- A Audi, substituta da Sauber, estreou na Fórmula 1 em 2026 com expectativa de disputar o título antes de 2030, apesar de dois abandonos em duas etapas iniciais.
- O CEO da Audi, Gernot Doellner, afirmou que houve aprendizado rápido e que os progressos ficaram visíveis em Melbourne, onde Gabriel Bortoleto somou dois pontos.
- A equipe aponta a necessidade de aperfeiçoar o novo regulamento da Fórmula 1, com foco em eficiência energética e neutralidade carbônica.
- No GP da China, Bortoleto não participou da corrida principal após possível falha hidráulica no carro durante a aproximação ao grid; o episódio impediu a volta de aquecimento.
- A prova chinesa registrou desempenho fraco de alguns pilotos e apenas 15 carros cruzaram a linha de chegada.

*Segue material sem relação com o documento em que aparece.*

(** ** Programs *)

Inductive prog (E A : Type) : Type :=
| Ret (a : A)
| Fail (e : E)
| Call (q : Q) (k : R → prog E A).
Arguments Ret {E A} a.
Arguments Fail {E A} e.
Arguments Call {E A} q k.

#[global] Instance prog_ret E : MRet (prog E) := @Ret E.
#[global] Instance prog_bind E : MBind (prog E) := λ A B f,
  fix bind (p : prog E A) : prog E B :=
    match p with
    | Ret a => f a
    | Fail e => Fail e
    | Call q k => Call q (λ r, bind (k r))
    end.

Definition call {E} (q : Q) : prog E R := Call q Ret.
Definition lift {E A} (r : result E A) : prog E A := match r with Ok a => Ret a | Err e => Fail e end.

(** [x, err := p]: the error is a value. *)
Fixpoint try {E F A} (p : prog E A) : prog F (result E A) :=
  match p with
  | Ret a => Ret (Ok a)
  | Fail e => Ret (Err e)
  | Call q k => Call q (λ r, try (k r))
  end.

(** [fmt.Errorf("...: %w", err)] *)
Fixpoint wrap {E F A} (f : E → F) (p : prog E A) : prog F A :=
  match p with
  | Ret a => Ret a
  | Fail e => Fail (f e)
  | Call q k => Call q (λ r, wrap f (k r))
  end.

(** [for _, x := range l { if err := f(x); err != nil { return err } }] *)
Fixpoint forP_ {E A} (f : A → prog E unit) (l : list A) : prog E unit :=
  match l with
  | [] => Ret tt
  | x :: l => _ ← f x; forP_ f l
  end.

(** ** Conversations *)

Abbreviation event := (Q * R)%type.
Abbreviation history := (list (Q * R)).

(** What was asked and answered, and what was returned. *)
Inductive behaves {E A} : prog E A → history → result E A → Prop :=
| behaves_ret a : behaves (Ret a) [] (Ok a)
| behaves_fail e : behaves (Fail e) [] (Err e)
| behaves_call q k r t x : behaves (k r) t x → behaves (Call q k) ((q, r) :: t) x.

A Audi, substituta da Sauber, encara a Fórmula 1 com metas ambiciosas para 2030. A equipe de Gabriel Bortoleto aponta título em menos de quatro anos, mesmo após dois abandonos em duas primeiras etapas da temporada 2026. O balanço apresentado é de avanços, não de desistência.
Gernot Doellner, CEO da Audi, destacou que os aprendizados surgiram com rapidez. Em Barcelona, no shakedown de janeiro, a equipe superou dificuldades iniciais. Em Melbourne, os progressos ficaram evidentes com dois pontos conquistados por Bortoleto.

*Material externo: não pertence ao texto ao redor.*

Lemma run_ListVMs nodes :
  world_nodes = Some nodes → run serve (ListVMs Json float_v c) w = (Ok (world_vms nodes), look nodes, w).
Proof.
  unfold world_nodes, answered. intros Hn. unfold ListVMs, listNodes, ListNodes. rewrite run_bind, run_bind, run_read.
  destruct (body_of (ask PNodes)) as [body|e]; [|done]. destruct (decode_data _ _ _ _) as [l|]; [|done]. simplify_eq/=.
  rewrite run_vms_of_nodes. done.
Qed.

(** A machine is found among those of the nodes that answer. *)
Lemma run_GetVM nodes name :
  world_nodes = Some nodes →
  run serve (GetVM Json float_v c name) w =
    (match find_vm name (world_vms nodes) with Some v => Ok v | None => Err (ErrNotFound "VM" name) end, look nodes, w).
Proof.
  intros Hn. unfold GetVM. rewrite run_bind, (run_ListVMs nodes) by done. simpl.
  destruct (find_vm name (world_vms nodes)); simpl; by rewrite app_nil_r.
Qed.
End reading.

Apesar do ímpeto, a Audi reconhece o peso dos desafios. A meta de eficiência energética e neutralidade carbônica aparece como pré-requisito para evoluir na categoria, segundo o dirigente, que ressalta a necessidade de aperfeiçoar o regulamento vigente.

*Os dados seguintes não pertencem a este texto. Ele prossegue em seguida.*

(** A machine that exists is updated in place, and nothing else. Every request of
    an apply that is not a reading comes either after a complete look without a
    machine of that name, or concerns the machine that was found: it sets memory,
    cores and sockets only, or grows a declared disk whose size in the configuration
    just read is smaller or not known. So a machine whose creation failed halfway is
    never configured later. *)
Theorem apply_updates_in_place m t x :
  behaves (applyVM Json float_v polls yaml_vendor h m) t x →
  ∀ i ep v p params r, t !! i = Some (Http ep v p params, r) → v ≠ GET →
    seen_missing Json c (r_name m) (take i t) ∨
    ∃ u, seen_machine (r_name m) (take i t) u ∧ in_place u (ParseVMSpec (fields (r_spec m))) (take i t) (Http ep v p params).
Proof.
  intros Hb i ep v p params r Hi Hv. set (spec := ParseVMSpec (fields (r_spec m))).
  set (guar := λ t q, match q with
    | Http _ v _ _ => v ≠ GET → seen_missing Json c (r_name m) t ∨ ∃ u, seen_machine (r_name m) t u ∧ in_place u spec t q
    | _ => True end).
  assert (∀ t ep p, guar t (Http ep GET p None)) as Hread by (intros ??? []; done).
  assert (safe (λ _ _ _, True) guar [] (applyVM Json float_v polls yaml_vendor h m) (λ _ _, True)) as Hs.
  { unfold applyVM. apply safe_bind, safe_try, GetVM_safe; [done|..].
    - intros h' nodes rs _ Hinv. destruct (find_vm _ _) as [u|] eqn:Hu; simpl.
      + assert (∀ t q, h' `prefix_of` t → in_place u spec t q → guar t q) as Hin.
        { intros t' [] Ht Hq; try done. intros _. right. exists u. split; [|done]. exists nodes, rs. split; [|done].
          by eapply inventory_prefix. }
        assert (∀ t1, h' `prefix_of` t1 → safe (λ _ _ _, True) guar t1 (resizeDisks Json float_v h u None (v_Disks spec))
          (λ t2 y, match y with Ok _ => safe (λ _ _ _, True) guar t2 (getVM Json float_v h (r_name m)) (λ _ _, True) | Err _ => True end))
          as Hdisks.
        { intros t1 Ht1. eapply safe_mono; [by apply (resizeDisks_safe _ _ u spec h')|]. intros t2 [] _; [|done].
          apply (asks_safe (λ q, match q with Http _ v _ _ => v = GET | _ => False end)); [by apply asks_getVM|].
          intros ? [? v' ? ?| |] Hq; [|done..]. by intros []. }
        unfold resizeVM. fold spec. apply safe_bind, safe_bind.
        destruct (resize_params spec) as [|x0 l] eqn:Hp; [by apply Hdisks|]. apply safe_wrap, put_safe.
        * apply Hin; [done|]. split_and!; [done..|]. intros k Hk%form_keys. apply (resize_params_keys spec). by rewrite Hp.
        * intros t1 y Ht1. destruct y; simpl; [by apply Hdisks|done].
      + apply safe_free. intros t' [] ; try done. intros _. left. exists nodes, rs. split; [|by apply find_vm_None].
        eapply inventory_prefix; [|done]. by eexists.
    - intros h' e _ He. simpl. by rewrite He. }
  destruct (safe_sound _ _ [] _ _ t x Hs Hb) as [Hg _]; [done|]. exact (Hg i _ r Hi Hv).
Qed.
End updating.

Entenda o que aconteceu com Bortoleto na China
No GP da China, após marcar os primeiros pontos na história da equipe, a expectativa era alta para Gabriel Bortoleto. A corrida principal, porém, não contou com o brasileiro na pista após a sprint ter apresentado desempenho dissidente.
Ainda não houve confirmação oficial do motivo do abandono. Suspeita-se de falha hidráulica no carro da Audi, que interrompeu a participação quando Bortoleto se encaminhava ao grid para a volta de aquecimento. A situação ocorreu sob o mesmo cenário de outros pilotos que deixaram a prova.
Em conjunto, Oscar Piastri, Lando Norris e Alex Albon também abandonaram. Com apenas 15 carros na bandeirada, a chance de pontuar permaneceu aberta até o fim, mas não se concretizou para a Audi.